● Goal of the exercise
This exercise calls for the line with "Proof. induction its", the line with "intros Hl. cbn", and all lines between them in the material below, output exactly and with no other lines.

-------- Records for the task --------

Definition key_size (x : KeyInfo V) : nat := (1 + o_size (abs <$> nx x))%nat.

Lemma sum_key_size (its : list (KeyInfo V)) :
  sum_list_with key_size its = (length its + sum_list_with (λ x, o_size (abs <$> nx x)) its)%nat.
Proof. induction its as [|x its IH]; [done|]. cbn in *. rewrite IH. lia. Qed.

Lemma sum_flat a its ts :
  ts = [] ∨ length ts = S (length its) →
  sum_list_with key_size (flat (BNode a its ts))
  = (sum_list_with key_size its + sum_list_with (λ t, sum_list_with key_size (flat t)) ts)%nat.
Proof.
  intros Hl. cbn [flat]. rewrite (weave_perm its (flat <$> ts)) by (destruct Hl as [->|?]; [by left|right; by rewrite length_fmap]).
  rewrite sum_list_with_app. f_equal. clear. induction ts as [|t ts IH]; [done|]. cbn.
  by rewrite sum_list_with_app, IH.
Qed.

Lemma size_btree_ok d level F t par fuel :
  rep p d par t → (∀ x, x ∈ flat t → next_rep p H order level x (nx x) ∧ sized level F (nx x)) →
  (height t + F ≤ fuel)%nat →
  Node.size fuel (addr t) p = (Ok (sum_list_with key_size (flat t)), p).
Proof using Hp.
  revert par fuel. induction t as [a its ts IH] using btree_ind'. intros par fuel Hr Hx Hf.
  destruct fuel as [|fuel]; [cbn in Hf; lia|].
  pose proof Hr as [(nd & Ha & Hn) Hts]%rep_unfold. pose proof (rep_arity _ _ _ _ _ Hn) as Hl.
  pose proof (nr_max _ _ _ _ _ Hn) as Hmax.
  cbn [Node.size addr]. rewrite (bind_load _ _ _ _ Ha), (nr_cnt _ _ _ _ _ Hn).
  set (fk := λ t : btree V, sum_list_with key_size (flat t)).
  assert (fold_each (range_up 0 (length its + 1)) (length its) (λ s i,
     ch ← child a i;
     match ch with Some c => z ← Node.size fuel c; mret (s + z)%nat | None => mret s end) p
    = (Ok (length its + sum_list_with fk ts)%nat, p)) as Hkids.
  { rewrite <- (sum_by_index fk ts). unfold range_up. rewrite Nat.sub_0_r, Nat.add_1_r.
    destruct Hl as [->|Hl].
    - assert (∀ l : list nat, sum_list_with (λ _, 0%nat) l = 0%nat) as Hzero by (intros l; by induction l).
      rewrite (fold_sum (λ _, 0%nat)); [by rewrite Hzero|].
      intros i s [_ Hi]%elem_of_seq. rewrite Nat.add_0_r.
      run_ok by (eapply child_none; [exact Ha|]; rewrite (nr_no_kids _ _ _ _ _ Hn) by done;
        apply lookup_replicate_2; lia). done.
    - rewrite <- Hl. apply fold_sum. intros i s [_ Hi]%elem_of_seq.
      destruct (lookup_lt_is_Some_2 ts i Hi) as [c Hc]. pose proof (list_elem_of_lookup_2 _ _ _ Hc) as Hcin.
      destruct (rep_kids_live _ _ _ _ _ _ Hr (addr c)) as (cd & Hcd & _); [by apply list_elem_of_fmap_2|].
      run_ok by (eapply child_some; [exact Hp|exact Ha| |exact Hcd];
        apply (nr_kids _ _ _ _ _ Hn); by rewrite list_lookup_fmap, Hc).
      rewrite Hc. cbn [from_option]. rewrite Forall_forall in IH, Hts.
      run_ok by (apply (IH c Hcin (Some a)); [by apply Hts|intros x Hxc; apply Hx; by eapply flat_kids|];
        pose proof (height_kid a its ts c Hcin); lia). done. }
  run_ok by (exact Hkids).
  set (on := λ i, match its !! i with Some x => nx x | None => None end).
  rewrite (size_nexts a nd (length its) _ level F on fuel Ha); [|cbn in Hf; lia|].
  - rewrite sum_flat, sum_key_size by done. fold fk. do 2 f_equal.
    rewrite <- (sum_by_index (λ x, o_size (abs <$> nx x)) its).
    assert (sum_list_with (λ i, o_size (abs <$> on i)) (seq 0 (length its)) =
      sum_list_with (λ i, from_option (λ x, o_size (abs <$> nx x)) 0%nat (its !! i)) (seq 0 (length its))) as ->; [|lia].
    induction (seq 0 (length its)) as [|i l IHl]; [done|]. cbn. rewrite IHl. f_equal.
    unfold on. by destruct (its !! i).
  - intros i Hi. destruct (lookup_lt_is_Some_2 its i Hi) as [x Hxi]. exists x.
    split; [by apply (nr_keys _ _ _ _ _ Hn)|]. unfold on. rewrite Hxi. apply Hx.
    apply flat_items; [done|by eapply list_elem_of_lookup_2].
Qed.
End size.

Section tree_size.
Context `{cfg : !BTreeCfg, Hok : !CfgOk} {V : Type} `{!RuleValue V}.
Implicit Types (p : Heap V) (g : gtrie V).

Lemma layer_size (xs : list (KeyInfo V)) nexts :
  length xs = length nexts →
  t_size (Entries (layer_entries xs (fmap (M := option) abs <$> nexts)))
  = (length xs + sum_list_with (λ o, o_size (abs <$> o)) nexts)%nat.
Proof.
  rewrite t_size_entries. revert nexts. induction xs as [|x xs IH]; intros [|o nexts] Hl; try done.
  unfold layer_entries in *. injection Hl as Hl. cbn [fmap list_fmap zip_with sum_list_with snd length].
  rewrite IH by done. set (A := sum_list_with _ nexts). cbn. destruct o; cbn; lia.
Qed.

Lemma size_ok p fl H order level g :
  heap_ok p fl → g_rep p H order level g → sized p level (S H * (length order - level)) (Some g).
Proof using Hok.
  intros Hp Hg. enough (∀ fuel, (S H * (length order - level) ≤ fuel)%nat →
    Node.size fuel (g_addr g) p = (Ok (t_size (abs g)), p)) as Hs by (intros g' fuel [= <-]; apply Hs).
  revert level Hg. induction g as [t nexts IH|a c cs nl IH] using gtrie_ind';
    intros level Hg fuel Hf; pose proof (g_rep_level _ _ _ _ _ Hg) as Hlev.
  - apply g_rep_layer in Hg as ((d & Hd & Hr) & Hs & Hh & Hn). cbn [g_addr].
    rewrite (size_btree_ok p fl H order Hp (next_of (flat t) nexts) d (S level) (S H * (length order - S level)) t None);
      [|done| |].
    + rewrite abs_layer, layer_size by (by eapply Forall2_length). rewrite sum_key_size. do 3 f_equal.
      pose proof (next_of_map H order p (S level) (flat t) nexts Hs Hn) as Hmap.
      trans (sum_list_with (λ o, o_size (abs <$> o)) (next_of (flat t) nexts <$> flat t)); [|by rewrite Hmap].
      generalize (flat t) at 2 4. clear. intros xs. induction xs as [|x xs IHx]; [done|]. cbn. by rewrite IHx.
    + intros x (j & Hx)%list_elem_of_lookup. destruct (Forall2_lookup_l _ _ _ _ _ Hn Hx) as (o & Ho & Hxo).
      rewrite (next_of_lookup _ _ _ _ _ Hs Hx Ho). split; [done|]. intros g fuel' -> Hf'.
      apply (IH g (list_elem_of_lookup_2 _ _ _ Ho) (S level)); [apply Hxo|done].
    + replace (length order - level)%nat with (S (length order - S level)) in Hf by lia. lia.
  - destruct (chain_parts _ _ _ _ _ _ _ _ Hg) as (nd & Ha & Hc & _ & [Hnone Hlast] & Hcs).
    destruct fuel as [|fuel]; [lia|]. pose proof (cr_max _ _ _ _ Hc) as Hmax.
    cbn [Node.size g_addr]. rewrite (bind_load _ _ _ _ Ha), (cr_cnt _ _ _ _ Hc).
    set (n := length (c :: cs)) in *. assert (n = S (length cs)) as Hnl by done.
    assert (fold_each (range_up 0 (n + 1)) n (λ s i,
       ch ← child a i;
       match ch with Some c => z ← Node.size fuel c; mret (s + z)%nat | None => mret s end) p = (Ok n, p)) as Hkids.
    { assert (∀ l, Forall (λ i, (i < n + 1)%nat) l → fold_each l n (λ s i,
         ch ← child a i;
         match ch with Some c => z ← Node.size fuel c; mret (s + z)%nat | None => mret s end) p = (Ok n, p)) as Hl.
      { induction 1 as [|i l Hi _ IHl]; [done|]. cbn. rewrite bind_assoc.
        run_ok by (eapply child_none; [exact Ha|]; rewrite (cr_no_kids _ _ _ _ Hc); apply lookup_replicate_2; lia).
        by rewrite bind_ret. }
      apply Hl, Forall_forall. intros i Hi%elem_of_seq. lia. }
    run_ok by (exact Hkids). set (on := λ i, if decide (i = n - 1)%nat then nl else None).
    rewrite (size_nexts p fl H order Hp a nd n n (level + n) (S H * (length order - (level + n))) on fuel Ha).
    + do 2 f_equal. pose proof (f_equal o_size (abs_chain a c cs nl)) as He. rewrite chain_size in He.
      cbn [o_size] in He. rewrite He. fold n. f_equal. rewrite Hnl, seq_S, sum_list_with_app. cbn.
      assert (on (length cs) = nl) as -> by (unfold on; by rewrite decide_True by lia).
      assert (∀ m, (m ≤ length cs)%nat → sum_list_with (λ i, o_size (abs <$> on i)) (seq 0 m) = 0%nat) as ->; [|lia|lia].
      intros m. induction m as [|m IHm]; intros Hm; [done|].
      rewrite seq_S, sum_list_with_app, IHm by lia. cbn. unfold on. by rewrite decide_False by lia.
    + assert (length order - (level + n) + 1 ≤ length order - level)%nat as Hlt by lia.
      apply (Nat.mul_le_mono_l _ _ (S H)) in Hlt. lia.
    + intros i Hi. destruct (lookup_lt_is_Some_2 (c :: cs) i Hi) as [x Hx]. exists x.
      split; [by apply (cr_keys _ _ _ _ Hc)|]. unfold on. case_decide as He.
      * subst i. specialize (Hlast x Hx). split; [exact Hlast|]. intros g fuel' -> Hf'.
        by apply (IH g eq_refl (level + n)%nat); [apply Hlast|].
      * split; [apply (Hnone i x Hx); fold n; lia|done].
Qed.
End tree_size.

--------

● Reply
Proof. induction its as [|x its IH]; [done|]. cbn in *. rewrite IH. lia. Qed.

Lemma sum_flat a its ts :
  ts = [] ∨ length ts = S (length its) →
  sum_list_with key_size (flat (BNode a its ts))
  = (sum_list_with key_size its + sum_list_with (λ t, sum_list_with key_size (flat t)) ts)%nat.
Proof.
  intros Hl. cbn [flat]. rewrite (weave_perm its (flat <$> ts)) by (destruct Hl as [->|?]; [by left|right; by rewrite length_fmap]).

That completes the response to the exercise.